### [Supplied records]
(* ===== verification/BlockTheorems.v ===== *)
(** * Block.c against its specification

    The abstract machine is an array of blocks [C] of which the bitmap is a
    part; every sequence of operations of block.c computes what the array
    computes, and a flush makes the store below equal to the array. *)

From S2P Require Import Prelude Block BlockProofs BlockAlloc SdCard.

(** ** Operations and their specification *)
Inductive bop :=
| BLoad (n k : Z)        (* open block n, read byte k, close *)
| BStore (n k v : Z)     (* open block n, write byte k, close *)
| BFill (n v : Z)        (* block_memset *)
| BAlloc (v : Z)         (* block_allocset *)
| BFree (n : Z)          (* block_free *)
| BFlush.                (* flush_block_cache *)

Section Ops.

Context {D : Type} `{SectorStore D}.

Definition bop_run (op : bop) : M (bstate D) Z :=
  match op with
  | BLoad n k => i <- block_open n ;; v <- load_byte i k ;; block_close i ;; ret v
  | BStore n k v => i <- block_open n ;; store_byte i k v ;; block_close i ;; ret 0
  | BFill n v => block_memset n v ;; ret 0
  | BAlloc v => block_allocset v
  | BFree n => block_free n ;; ret 0
  | BFlush => flush_block_cache ;; ret 0
  end.

Fixpoint bops_run (ops : list bop) : M (bstate D) (list Z) :=
  match ops with
  | [] => ret []
  | op :: ops => r <- bop_run op ;; rs <- bops_run ops ;; ret (r :: rs)
  end.

End Ops.

(** The array machine; [None] outside the contract of the operation. *)
Definition bop_spec (b : superblock_t) (C : Z → list Z) (op : bop) : option (Z * (Z → list Z)) :=
  match op with
  | BLoad n k =>
      if decide (0 ≤ n < nblocks b ∧ 0 ≤ k < BLOCK_SIZE)
      then Some (default 0 (C n !! Z.to_nat k), C) else None
  | BStore n k v =>
      if decide (0 ≤ n < nblocks b ∧ 0 ≤ k < BLOCK_SIZE)
      then Some (0, <[n := <[Z.to_nat k := v]> (C n)]> C) else None
  | BFill n v =>
      if decide (0 ≤ n < nblocks b)
      then Some (0, <[n := replicate (Z.to_nat BLOCK_SIZE) v]> C) else None
  | BAlloc v =>
      match first_free b C with
      | Some k => Some (datablock_offset b + k,
          <[datablock_offset b + k := replicate (Z.to_nat BLOCK_SIZE) v]> (mark b true k C))
      | None => Some (-1, C)
      end
  | BFree n =>
      let k := n - datablock_offset b in
      if decide (0 ≤ k < block_count b ∧ map_bit b C k = true)
      then Some (0, mark b false k C) else None
  | BFlush => Some (0, C)
  end.

Fixpoint bops_spec (b : superblock_t) (C : Z → list Z) (ops : list bop) : option (list Z * (Z → list Z)) :=
  match ops with
  | [] => Some ([], C)
  | op :: ops =>
      match bop_spec b C op with
      | Some (r, C1) =>
          match bops_spec b C1 ops with
          | Some (rs, C2) => Some (r :: rs, C2)
          | None => None
          end
      | None => None
      end
  end.

Section Refinement.

Context {D : Type} `{SectorStore D}.
Implicit Types (s : bstate D) (C : Z → list Z).

Lemma no_handles : (length ([] : list Z) < BLOCK_CONCURRENCY)%nat.
Proof. unfold BLOCK_CONCURRENCY. simpl. lia. Qed.

(** One operation: the result and the array agree, nothing stays open. *)
Lemma bop_refines s C op r C' :
  bst s C [] → bop_spec (superblock s) C op = Some (r, C') →
  ∃ s' f, bop_run op s = Ok (r, s') ∧ bst s' C' [] ∧ superblock s' = set_used_block f (superblock s).
Proof.
  intros Hb Hspec. assert (superblock s = set_used_block id (superblock s)) as Eid by (by destruct (superblock s)).
  destruct op as [n k|n k v|n v|v|n|]; simpl in Hspec |- *.
  - case_decide as Hd; [|done]. destruct Hd as [Hn Hk]. injection Hspec as <- <-.
    destruct (block_open_run s C [] n Hb Hn no_handles) as (i & s1 & R1 & Hb1 & Hi1 & E1 & _).
    destruct (load_byte_run s1 C [n] i n k Hb1 Hi1 Hk) as (v & Hv & R2).
    destruct (block_close_run s1 C [] i n Hb1 Hi1) as (s2 & R3 & Hb2 & P2).
    exists s2, id. rewrite (bind_Ok _ _ _ _ _ R1), (bind_Ok _ _ _ _ _ R2), (bind_Ok _ _ _ _ _ R3), Hv.
    split_and!; [done..|]. rewrite <- Eid. by rewrite (bp_sb _ _ P2).
  - case_decide as Hd; [|done]. destruct Hd as [Hn Hk]. injection Hspec as <- <-.
    destruct (block_open_run s C [] n Hb Hn no_handles) as (i & s1 & R1 & Hb1 & Hi1 & E1 & _).
    destruct (store_byte_run s1 C [n] i n k v Hb1 Hi1 Hk) as (s2 & R2 & Hb2 & P2).
    destruct (block_close_run s2 _ [] i n Hb2) as (s3 & R3 & Hb3 & P3); [by apply P2|].
    exists s3, id. rewrite (bind_Ok _ _ _ _ _ R1), (bind_Ok _ _ _ _ _ R2), (bind_Ok _ _ _ _ _ R3).
    split_and!; [done..|]. rewrite <- Eid. by rewrite (bp_sb _ _ P3), (bp_sb _ _ P2).
  - case_decide as Hn; [|done]. injection Hspec as <- <-.
    destruct (block_memset_run s C [] n v Hb Hn no_handles) as (s1 & R1 & Hb1 & E1 & _).
    exists s1, id. rewrite (bind_Ok _ _ _ _ _ R1). split_and!; [done..|]. by rewrite <- Eid.
  - destruct (block_allocset_run s C [] v Hb no_handles) as (s1 & _ & Hs1).
    destruct (first_free (superblock s) C) as [k|]; injection Hspec as <- <-;
      destruct Hs1 as (R & ? & Hc); eauto.
  - case_decide as Hd; [|done]. destruct Hd as [Hk Hbit]. injection Hspec as <- <-.
    pose proof (block_free_run s C [] _ Hb no_handles Hk) as Hrun. cbv zeta in Hrun. rewrite Hbit in Hrun.
    destruct Hrun as (s1 & R & Hb1 & Hc & _).
    replace (datablock_offset (superblock s) + (n - datablock_offset (superblock s))) with n in R by lia.
    exists s1, (fun u => u32 (u - 1)). by rewrite (bind_Ok _ _ _ _ _ R).
  - injection Hspec as <- <-. destruct (flush_run s C [] Hb) as (d & R & Hb1 & _).
    exists (set_disk d s), id. rewrite (bind_Ok _ _ _ _ _ R). done.
Qed.

(** The specification does not look at the counter of used blocks. *)
Lemma bops_spec_used b f C ops : bops_spec (set_used_block f b) C ops = bops_spec b C ops.
Proof.
  revert C. induction ops as [|op ops IH]; intros C; [done|]. cbn [bops_spec].
  replace (bop_spec (set_used_block f b) C op) with (bop_spec b C op) by (by destruct op).
  destruct (bop_spec b C op) as [[r C1]|]; [|done]. by rewrite IH.
Qed.

(** C11 Every sequence of block operations computes what the plain array of
    blocks computes, through at most eight buffers with eviction and
    write-back; no operation panics inside its contract, and after
    [flush_block_cache] the store below holds exactly the array. *)
Theorem block_layer_refines_array s C ops rs C' :
  bst s C [] → bops_spec (superblock s) C ops = Some (rs, C') →
  ∃ s', bops_run ops s = Ok (rs, s') ∧ bst s' C' [] ∧
    ∃ s'', flush_block_cache s' = Ok (tt, s'') ∧
      ∀ n, 0 ≤ n < nblocks (superblock s) → sread (sector_of (superblock s) n) (disk s'') = C' n.
Proof.
  revert s C rs. induction ops as [|op ops IH]; intros s C rs Hb Hspec; simpl in Hspec.
  - injection Hspec as <- <-. exists s. destruct (flush_run s C [] Hb) as (d & R & _ & K).
    split_and!; [done..|]. by exists (set_disk d s).
  - destruct (bop_spec (superblock s) C op) as [[r C1]|] eqn:E1; [|done].
    destruct (bops_spec (superblock s) C1 ops) as [[rs1 C2]|] eqn:E2; [|done]. injection Hspec as <- <-.
    destruct (bop_refines s C op r C1 Hb E1) as (s1 & f & R1 & Hb1 & Es).
    destruct (IH s1 C1 rs1 Hb1) as (s2 & R2 & Hb2 & s3 & R3 & K); [by rewrite Es, bops_spec_used|].
    exists s2. cbn [bops_run]. rewrite (bind_Ok _ _ _ _ _ R1), (bind_Ok _ _ _ _ _ R2).
    split_and!; [done..|]. exists s3. split; [done|]. rewrite Es in K. exact K.
Qed.

(** Allocation never hands out a block twice and touches nothing
    else: [block_allocset] returns the first free data block, fills it, and
    leaves every other block outside the bitmap and every other bit alone. *)
Theorem block_alloc_fresh s C held v n s' :
  let b := superblock s in
  bst s C held → (length held < BLOCK_CONCURRENCY)%nat → block_allocset v s = Ok (n, s') → n ≠ -1 →
  ∃ k C', n = datablock_offset b + k ∧ 0 ≤ k < block_count b ∧ bst s' C' held ∧
    map_bit b C k = false ∧ C' n = replicate (Z.to_nat BLOCK_SIZE) v ∧
    (∀ j, 0 ≤ j < block_count b → map_bit b C' j = if decide (j = k) then true else map_bit b C j) ∧
    (∀ m, m ≠ n → m ≠ map_block b k → C' m = C m).
Proof.
  intros b Hb Hroom R Hn. destruct (block_allocset_run s C held v Hb Hroom) as (s1 & _ & Hs1). fold b in Hs1.
  destruct (first_free b C) as [k|] eqn:E; destruct Hs1 as (R1 & Hb1 & _); rewrite R in R1;
    injection R1 as -> ->; [|done].
  destruct (first_free_is _ _ _ E) as [Hk Hbit]. pose proof (bs_sb _ _ _ Hb) as Hsb.
  pose proof (data_not_map b k) as Hdm.
  eexists k, _. split_and!; [done | lia | lia | exact Hb1 | done | | |].
  - by rewrite fn_lookup_insert.
  - intros j Hj. unfold map_bit at 1. rewrite fn_lookup_insert_ne by (by apply Hdm).
    fold (map_bit b (mark b true k C) j). rewrite mark_bit.
    + repeat case_decide; congruence.
    + apply Hb. apply map_block_range; [apply Hsb | done].
  - intros m Hm1 Hm2. rewrite fn_lookup_insert_ne by done. by apply mark_other.
Qed.

(** [block_free] when only the counter of used blocks differs from [b]. *)
Lemma block_free_counted s C held k b f :
  superblock s = set_used_block f b →
  bst s C held → (length held < BLOCK_CONCURRENCY)%nat → 0 ≤ k < block_count b →
  if map_bit b C k then
    ∃ s', block_free (datablock_offset b + k) s = Ok (tt, s') ∧ bst s' (mark b false k C) held ∧
      superblock s' = set_used_block (fun u => u32 (f u - 1)) b
  else block_free (datablock_offset b + k) s = Panic "block_free on free block".
Proof.
  intros E Hb Hroom Hk. pose proof (block_free_run s C held k Hb Hroom) as Hrun.
  unfold counted in Hrun. rewrite E in Hrun. specialize (Hrun Hk). cbv zeta in Hrun.
  change (map_bit (set_used_block f b) C k) with (map_bit b C k) in Hrun.
  destruct (map_bit b C k); [|exact Hrun]. destruct Hrun as (s' & R & Hb' & Hc & _). by exists s'.
Qed.

(** Freeing what was allocated restores the bitmap bit for bit, and
    freeing it once more is caught: the second [block_free] panics. *)
Theorem block_alloc_free_roundtrip s C held v n s' :
  let b := superblock s in
  bst s C held → (length held < BLOCK_CONCURRENCY)%nat → block_allocset v s = Ok (n, s') → n ≠ -1 →
  ∃ s2 C2, block_free n s' = Ok (tt, s2) ∧ bst s2 C2 held ∧
    (∀ j, 0 ≤ j < block_count b → map_bit b C2 j = map_bit b C j) ∧
    block_free n s2 = Panic "block_free on free block".
Proof.
  intros b Hb Hroom R Hn. destruct (block_allocset_run s C held v Hb Hroom) as (s1 & _ & Hs1). fold b in Hs1.
  destruct (first_free b C) as [k|] eqn:E; destruct Hs1 as (R1 & Hb1 & Hc); rewrite R in R1;
    injection R1 as -> ->; [|done].
  destruct (first_free_is _ _ _ E) as [Hk Hbit]. pose proof (bs_sb _ _ _ Hb) as Hsb. fold b in Hsb.
  set (C1 := <[datablock_offset b + k := replicate (Z.to_nat BLOCK_SIZE) v]> (mark b true k C)) in *.
  assert (∀ j, 0 ≤ j < block_count b → map_bit b C1 j = if decide (k = j) then true else map_bit b C j) as Hbits.
  { intros j Hj. unfold map_bit at 1, C1. rewrite fn_lookup_insert_ne by (by apply data_not_map).
    apply mark_bit. apply Hb. by apply map_block_range. }
  assert (∀ C, bst s1 C held → length (C (map_block b k)) = Z.to_nat BLOCK_SIZE) as Hlen.
  { intros C0 HC0. apply HC0. rewrite Hc. change (in_range b (map_block b k)). by apply map_block_range. }
  pose proof (block_free_counted s1 C1 held k b _ Hc Hb1 Hroom Hk) as Hrun.
  rewrite Hbits, decide_True in Hrun by done. destruct Hrun as (s2 & R2 & Hb2 & Hc2).
  exists s2, (mark b false k C1). split_and!; [done..| |].
  - intros j Hj. rewrite mark_bit by (by apply Hlen). rewrite Hbits by done.
    case_decide; subst; done.
  - pose proof (block_free_counted s2 _ held k b _ Hc2 Hb2 Hroom Hk) as Hrun.
    rewrite mark_bit, decide_True in Hrun by (try done; by apply Hlen). done.
Qed.

End Refinement.

(** ** A freshly formatted volume *)

(** The superblock [do_mkfs] writes: 1 superblock, 32 + 1 map blocks, 512 inode
    blocks, and the rest of the 512 MB volume for data. *)
Definition mkfs_superblock : superblock_t :=
  mk_superblock 0xDF4C4459 1048576 1048576 1 1 34 546 32768 130526 0 0.

Lemma mkfs_superblock_ok : sb_ok mkfs_superblock.
Proof. split; vm_compute; repeat split; congruence. Qed.

(** Empty buffers over any store represent what the store holds. *)
Lemma bst_boot {D} `{SectorStore D} b d :
  sb_ok b → bst (mk_bstate b empty_blocks d) (fun n => sread (sector_of b n) d) [].
Proof.
  intros Hb. assert (∀ i c, empty_blocks !! i = Some c → valid c = false) as Hinv.
  { intros i c [-> _]%lookup_replicate. done. }
  split; cbn [superblock blocks disk]; try done.
  - intros n _. apply sread_length.
  - intros i j c d' Hi _ Vc. apply Hinv in Hi. congruence.
  - intros i c Hi Vc. apply Hinv in Hi. congruence.
Qed.

(** A small volume of the same layout: 64 inodes and 200 data blocks from 35. *)
Definition demo_superblock : superblock_t :=
  mk_superblock 0xDF4C4459 1880 1048576 1 1 34 35 64 200 0 0.
Lemma demo_superblock_ok : sb_ok demo_superblock.
Proof. split; vm_compute; repeat split; congruence. Qed.

Definition demo_volume : bstate sdcard := mk_bstate demo_superblock empty_blocks (fun _ => 0).
Definition demo_contents : Z → list Z := fun n => sread (sector_of demo_superblock n) (fun _ : Z => 0).
Definition demo_ops : list bop :=
  [BAlloc 7; BAlloc 0; BLoad 35 100; BStore 36 5 42; BFree 35; BLoad 36 5; BAlloc 1].

Lemma demo_volume_ok : bst demo_volume demo_contents [].
Proof. apply bst_boot, demo_superblock_ok. Qed.

Lemma block_layer_refines_array_witness :
  ∃ s', bops_run demo_ops demo_volume = Ok ([35; 36; 7; 0; 0; 42; 35], s').
Proof.
  destruct (bops_spec demo_superblock demo_contents demo_ops) as [[rs C']|] eqn:E.
  - assert (fst <$> bops_spec demo_superblock demo_contents demo_ops =
      Some [35; 36; 7; 0; 0; 42; 35]) as Ers by (vm_compute; reflexivity).
    rewrite E in Ers. simpl in Ers. injection Ers as ->.
    destruct (block_layer_refines_array demo_volume demo_contents demo_ops _ C' demo_volume_ok E)
      as (s' & R & _). eauto.
  - exfalso. assert (fst <$> bops_spec demo_superblock demo_contents demo_ops ≠ None) as Hne
      by (vm_compute; congruence). by rewrite E in Hne.
Defined.

(** The state after the first allocation. *)
Definition demo_allocated : bstate sdcard :=
  match block_allocset 7 demo_volume with Ok (_, s) => s | _ => demo_volume end.

Lemma demo_allocset : block_allocset 7 demo_volume = Ok (35, demo_allocated).
Proof.
  assert (match block_allocset 7 demo_volume with Ok (n, _) => n = 35 | _ => False end) as En
    by (vm_compute; reflexivity).
  unfold demo_allocated. destruct (block_allocset 7 demo_volume) as [[n s]| |]; [by subst | done..].
Qed.

Lemma block_alloc_fresh_witness : ∃ C', bst demo_allocated C' [] ∧
  C' 35 = replicate (Z.to_nat BLOCK_SIZE) 7 ∧ C' 100 = demo_contents 100.
Proof.
  destruct (block_alloc_fresh demo_volume demo_contents [] 7 35 demo_allocated demo_volume_ok
    no_handles demo_allocset) as (k & C' & Ek & Hk & Hb & _ & Hn & _ & Hm); [done|].
  exists C'. split_and!; [done..|]. apply Hm; [done|].
  simpl in Ek. assert (k = 0) as -> by lia. vm_compute. congruence.
Defined.

Lemma block_alloc_free_roundtrip_witness : ∃ s2, block_free 35 demo_allocated = Ok (tt, s2) ∧
  block_free 35 s2 = Panic "block_free on free block".
Proof.
  destruct (block_alloc_free_roundtrip demo_volume demo_contents [] 7 35 demo_allocated demo_volume_ok
    no_handles demo_allocset) as (s2 & C2 & R & _ & _ & Hp); [done|]. eauto.
Defined.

### [Try it]
With the first line of the material as the start and the line containing "Fixpoint bops_run (ops" as the end, repeat that span exactly and add nothing.

### [Your solution]
(* ===== verification/BlockTheorems.v ===== *)
(** * Block.c against its specification

    The abstract machine is an array of blocks [C] of which the bitmap is a
    part; every sequence of operations of block.c computes what the array
    computes, and a flush makes the store below equal to the array. *)

From S2P Require Import Prelude Block BlockProofs BlockAlloc SdCard.

(** ** Operations and their specification *)
Inductive bop :=
| BLoad (n k : Z)        (* open block n, read byte k, close *)
| BStore (n k v : Z)     (* open block n, write byte k, close *)
| BFill (n v : Z)        (* block_memset *)
| BAlloc (v : Z)         (* block_allocset *)
| BFree (n : Z)          (* block_free *)
| BFlush.                (* flush_block_cache *)

Section Ops.

Context {D : Type} `{SectorStore D}.

Definition bop_run (op : bop) : M (bstate D) Z :=
  match op with
  | BLoad n k => i <- block_open n ;; v <- load_byte i k ;; block_close i ;; ret v
  | BStore n k v => i <- block_open n ;; store_byte i k v ;; block_close i ;; ret 0
  | BFill n v => block_memset n v ;; ret 0
  | BAlloc v => block_allocset v
  | BFree n => block_free n ;; ret 0
  | BFlush => flush_block_cache ;; ret 0
  end.

Fixpoint bops_run (ops : list bop) : M (bstate D) (list Z) :=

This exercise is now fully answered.